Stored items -
Segment Open

(* ===== verification/Prelude.v ===== *)
(** * A verification of Cinos

    Cinos is a collection of systems components in C, with one each in C++ and Go.  This
    library translates the following parts of it into functions and step relations and
    proves what they do.

    ** The program and its models

    - userfs (src/userfs/), a file system in user space on one disk file.  Formatting
      writes a super block, block group descriptors and a directory table; mounting
      reads them back and builds an index of the groups (a heap ordered by free
      blocks) and a hash table of names; the file operations take blocks from the
      lightest group, keep block buffers in memory while a file is open and write
      them back on close.
      Bits: include/bits.h.  Atomic: include/atomic.h, with the threads that race in
      its loops (Module [Cas]).  Bitmap: bitmap.c.  MrHeap: userfs_heap.c.  KList:
      include/list.h.  DentryHash: userfs_dentry_hash.c and its header.  Fs: the
      state all of userfs shares (block buffers, pages, disk, heap, name table) and
      the layouts of include/inode.h and include/vnode.h.  BlockBuf: disk_ops.c and
      userfs_block_rw.c.  FileCtrl: userfs_file_ctrl.c.  FsInit: userfs_init.c; Mount
      holds the theorem about mounting.  Format: the part of test_init.c that formats and
      mounts a disk, and the theorems about formatting, mounting and writing back.  FileOps:
      userfs_file_ops.c; FileRw, FilePersist and FileCreate hold the theorems about single
      operations.  FileDir: the directory in its two forms, as one map.  FileClient:
      programs that call the file operations, and their specification; FileSys: the
      invariant of the mounted file system and the refinement of every operation;
      FileMount: mounting a disk with files and writing them back; FileLife: the
      refinement of programs from an empty disk on, one after the other.
    - The lock-free queue (src/lockfree_que/): LockfreeQueue.  Every access to the
      shared buffer is a step, and each read and compare-and-swap of the loop that
      updates the count.  FileCopy: the program of test.c, which copies a file with
      a producer and consumers on the queue; its threads take the steps of LockfreeQueue
      and the system calls of BlockBuf.
    - The slab pool (src/mempool/): SlabPool, over a range of memory whose bounds every
      access is checked against.
    - The block pool (src/lib/mem_pool/) and the hash table (src/lib/hashlist/), over
      the lists of KList and the counters of lib/include/atomic.h (Module [Split] of
      Atomic): MemPool and HashList.  src/rpc_test/ has copies of both.
    - Messages in shared memory (src/ipc_test/ipc_test.h): IpcShm.  The sections under
      the lock and the copying outside it are separate steps.
    - The remote procedure calls (src/rpc_test/): Rpc has the clients and the server
      as interleaved steps; [by_the_rules] says what clients have to keep to, which the
      code does not enforce.  The server uses a block pool and a table through the
      classes [BlockPool] and [KeyTable]; MemPool and HashList are the instances.
      RpcRegistry is the registry of services of the daemon, the start of a server and
      the way of a request from a registered id to its service.
    - The distributed cache (src/sdcs/, in Go): Sdcs.  The HTTP handlers of three nodes
      are programs of gRPC calls, and the methods of the servers programs of accesses to
      the map of a node, run alone or interleaved, over calls that may fail.
      SdcsStart: the command line and the goroutines that start the servers and make the
      clients of the three nodes, interleaved with requests; a call goes to the process
      that listens on the address of the client.
    - Domains and endpoints (src/vdso_test/vdso_domain.c): Endpoint.  Clients and a
      server exchange words through lists of KList and semaphores, interleaved access by
      access.
    - The lookup of symbols in an ELF image (src/vdso_test/vdso_init/): VdsoSym, over the
      bytes of the image.
    - Registration of nodes (src/dsdb/dump/): DsdbNode has the monitor, the nodes and the
      loops around read and write, over connections that split the data and may fail;
      UnixSocket the sockets (src/unix_domain/); DsdbMain the two programs that use them
      (dsdbs.c and dsdbc.c); DsdbMap the key-value map of the C++ part.
    - The bitmap of src/lib/bitmap/, an earlier version of that of userfs: LibBitmap.
    - Tracing programs (src/eBPF/): Bpf.  The handlers of the events work on maps of the
      kernel through the class [BpfMap]; a map with a bound on its size is the instance.

    ** How the code is translated

    An integer of w bits is a [Z], and what can leave its range is followed by the
    wrap-around of the type ([u8] ... [i32]).  A structure that goes to the disk is
    bytes in a [page], read and written at the offsets of its fields ([le_read],
    [le_write]); other structures are records.  A pointer is an address, 0 is NULL;
    objects are in maps by address, and [malloc] hands out increasing addresses or
    fails, as the stream [a_oom] says.  Programs of userfs are functions of the state
    ([fsM]).  [None] is what has no defined result: an access outside an object or to
    an address without one, and a loop that uses up its fuel.  Errors that the code
    reports are values.  The time, the disk's short transfers and errors, and the
    memory contents that malloc leaves are arguments, and in userfs also how many bytes
    malloc lets a program write behind those it asked for ([usable]).  A section under a
    spin lock is one step of its thread; memory is sequentially consistent.  Where the
    code shares a map or a list without a lock, an access has a beginning and an end,
    and an execution goes up to the first race: two accesses that overlap, one of them
    a write ([races] of Sdcs, [race_free] of Endpoint).

    ** What is shown

    - The whole of userfs: from a formatted disk on, every sequence of file operations
      behaves as a map from names to contents ([userfs_refinement]), as long as no name
      in use is created again ([create_again_loses_file]), a block of each group stays
      free (formatting does not clear the byte behind the last bitmap of a group, which
      decides what the search for a free block does with the last one) and the table of
      block pointers fits the memory that malloc gives for it; the map goes on from one
      program that mounts the disk to the next ([userfs_durability]), where one
      descriptor block is enough, because of several only the first one is written back.
    - Files: what is written is read back, also through holes, and after closing and
      opening ([file_write_read_open], [file_write_read_hole],
      [file_close_open_persists]); a created file is open, empty and in the directory
      and the name table ([file_create_spec]); a new block was free and belongs to no
      other file ([get_new_dblock_fresh]); outside the first shard of a block the
      range test goes wrong ([file_shards_alias], [file_cross_shard_overrun]).
    - Formatting and mounting: the descriptors and directory entries fit their blocks
      and do not overlap ([bgd_block_layout], [dentry_block_fits]); mounting
      establishes the invariant that the block allocator needs, or stores a pointer
      behind its table, which is allocated too small ([mount_index_ok]); a
      disk that has been formatted can be mounted, as an empty file system with all
      that creating files needs ([format_mount_ok]); of the mounted descriptor blocks
      only the first one is written back ([mount_sync_blocks]);
      flushing and reading a list of buffers is the identity
      ([block_list_roundtrip]); what I/O errors lead to ([block_io_errors]).
    - Data structures: the heap, the bitmap, the lists, the directory entries and the
      name table implement their abstract counterparts; the name table up to its
      comparison of prefixes ([dentry_hash_refinement],
      [dentry_hash_prefix_confusion]).
    - Concurrency: the compare-and-swap operations are linearizable; the queue with
      one producer and one consumer refines a bounded FIFO and is lock-free
      ([spsc_fifo_refinement], [spsc_lock_free]), and with two consumers it is not a FIFO.  The copy program with one consumer leaves the
      input in the output and can always come to its end ([file_copy_correct]); not so
      with two consumers, short reads or failing ones ([file_copy_two_consumers],
      [file_copy_short_read], [file_copy_read_error]).
    - Pools and tables: no two blocks that clients hold overlap, with a pool of memory
      per slab in use, and returned blocks are used again ([slab_pool_safe],
      [slab_free_alloc]); the block pool is a stack
      of free blocks ([mempool_refinement]); the hash table is a stack of values per
      key ([linkhash_refinement]).
    - Messages in shared memory arrive unchanged and no buffer is lost
      ([ipc_shm_safe]), but for empty messages and areas that are too large
      ([ipc_shm_limits]).
    - Remote procedure calls: every request is answered, by a response to its own
      client, and no wakeup is lost, when clients ask for a service with response
      after they got their block and do not start a request of another type while the
      server has to read the last one ([rpc_service_safe], [rpc_no_lost_wakeup]); each of the two
      conditions is needed ([rpc_unregistered_misdirects], [rpc_early_wake_race]).
    - The distributed cache: requests one after the other see one map
      ([sdcs_refinement]); with overlapping handlers and lost calls a GET still answers
      only with what was posted, or with nothing, up to the first race for a map, which
      is possible ([sdcs_answers_posted]); a POST of a key that URLs do not escape that
      succeeds can be read everywhere ([sdcs_post_get_roundtrip]); what can be lost
      ([sdcs_overlap_limits]).  A cluster that is still starting does nothing that one
      which is ready could not do, nodes that end and calls that are lost included
      ([sdcs_boot_refinement]); it becomes ready, and then no call panics and every
      call reaches the node it is for ([sdcs_cluster_ready]); before, a request can end a node or its own handler
      ([sdcs_crash_window], [sdcs_post_crashes_node], [sdcs_early_request_panics]).
    - Endpoints: every call returns the answer to its own parameter, and no call hangs
      ([endpoint_call_correct], [endpoint_no_lost_wakeup]), up to the first race for the
      list and when no answer is 0; races and what else is not guarded against
      ([endpoint_domain_limits]).
    - Symbols: on an image that a linker wrote every read is inside the image, and the
      address of the exported function of a name is found, or NULL ([vdso_sym_correct]);
      the hash is that of the ELF specification up to a carry ([elf_hash_equiv]).
    - Nodes: the monitor and the nodes agree on the list ([dsdb_register_all]), also as
      whole programs from the sockets to what is printed ([dsdb_programs]); failing calls
      leave the list of the monitor well formed ([dsdb_list_type]) and no trace in a node
      ([dsdb_client_errors]); what is not guarded against ([dsdb_register_limits]); which
      descriptors and blocks the socket calls hold ([unix_socket_resources]), and which
      paths they store ([unix_socket_path]); the map refines one cell per key
      ([dsdb_map_refinement]).
    - The bitmap of lib hands out the positions of that of userfs, and like it reads
      behind its memory when the last one is taken ([lib_bitmap_equiv]).
    - Tracing: the histograms count the waits that were measured if a value of their map
      has room for one ([runqlat_histogram]), but the map is declared with smaller values
      ([runqlat_refused]); the exit from a system call is reported with its own entry ([sigsnoop_reports]);
      the time off the processor is added up, without an end to the record
      ([offcpu_total]); exits are reported with status and duration
      ([exitsnoop_reports]).

    Theorems that end in an observation such as [bitmap_clear_keeps_bit] or
    [mempool_destroy_never] state what the code does where it does not do what it is
    meant to.

    ** Bounds and fuel

    A loop that the source bounds by a counter recurses on that counter.  A walk over
    a chain has the number of objects in the store (plus one) as its fuel, which
    bounds every chain without a cycle: [chain_fuel], [get_loop], [remove_loop],
    [linkhash_destroy_loop]; the refinement theorems show that a result is always
    found.  [scan_free] has the number of bytes of the page times eight.  The loops
    over lists on the disk ([mount_list], [bgi_list_loop]) and over the buffers of a
    block ([free_buf_list], [query_loop]) take their fuel as an argument or from the
    number of buffers; the theorems about them give results for every fuel that
    covers the list.  So do those about the walks of [vdso_sym] (the dynamic section and
    the longest chain) and about [xread] and [xwrite] (one round per byte, and one more).
    [mempool_destroy] takes it as an argument because it does not
    end, and [domain_refer] because its walk may not.  The steps of the queue, of the
    remote procedure calls and of the endpoints need no fuel; termination is a bound
    on the number of steps.

    ** Not modelled

    Printing, and the destructors that only call free or close (bitmap_destroy,
    userfs_mrheap_destroy, user_disk_close): memory is not reused in the models.  Of an
    rpc server the handlers of the caller are not modelled, their calls are recorded.
    net/http, gRPC and the network of src/sdcs/ are libraries: what they can do is an
    argument of the steps.  The test programs of src/rpc_test/, src/ipc_test/ and
    src/vdso_test/ call modelled operations with fixed arguments and print the results;
    src/unix_domain/userver.c and uclient.c call the socket functions with too few
    arguments and do not compile.  src/lib/include/lockfree_queue.h is an unfinished
    C++ template that does not compile; kernel_list.h has the operations of list.h,
    and most of src/include/ repeats headers of the other directories.  Of the eBPF
    programs those of fentry, kprobe, uprobe, trace_open and hello_world only print; what
    the others read of kernel structures (the state and the namespace of a task, in
    runqlat) are arguments, because the structures are not in the sources.

    This file holds the vocabulary that the others share: machine integers and the
    tactics and hints for them, bytes and pages, and the allocator. *)
From stdpp Require Export base tactics numbers option list gmap relations.
From Stdlib Require Export ZArith Lia.
Local Open Scope Z_scope.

Segment Closed

Task item - Find "This file holds" in the data above, then repeat that line and all lines after it exactly, ending with the final line.

Task solution -
    This file holds the vocabulary that the others share: machine integers and the
    tactics and hints for them, bytes and pages, and the allocator. *)
From stdpp Require Export base tactics numbers option list gmap relations.
From Stdlib Require Export ZArith Lia.
Local Open Scope Z_scope.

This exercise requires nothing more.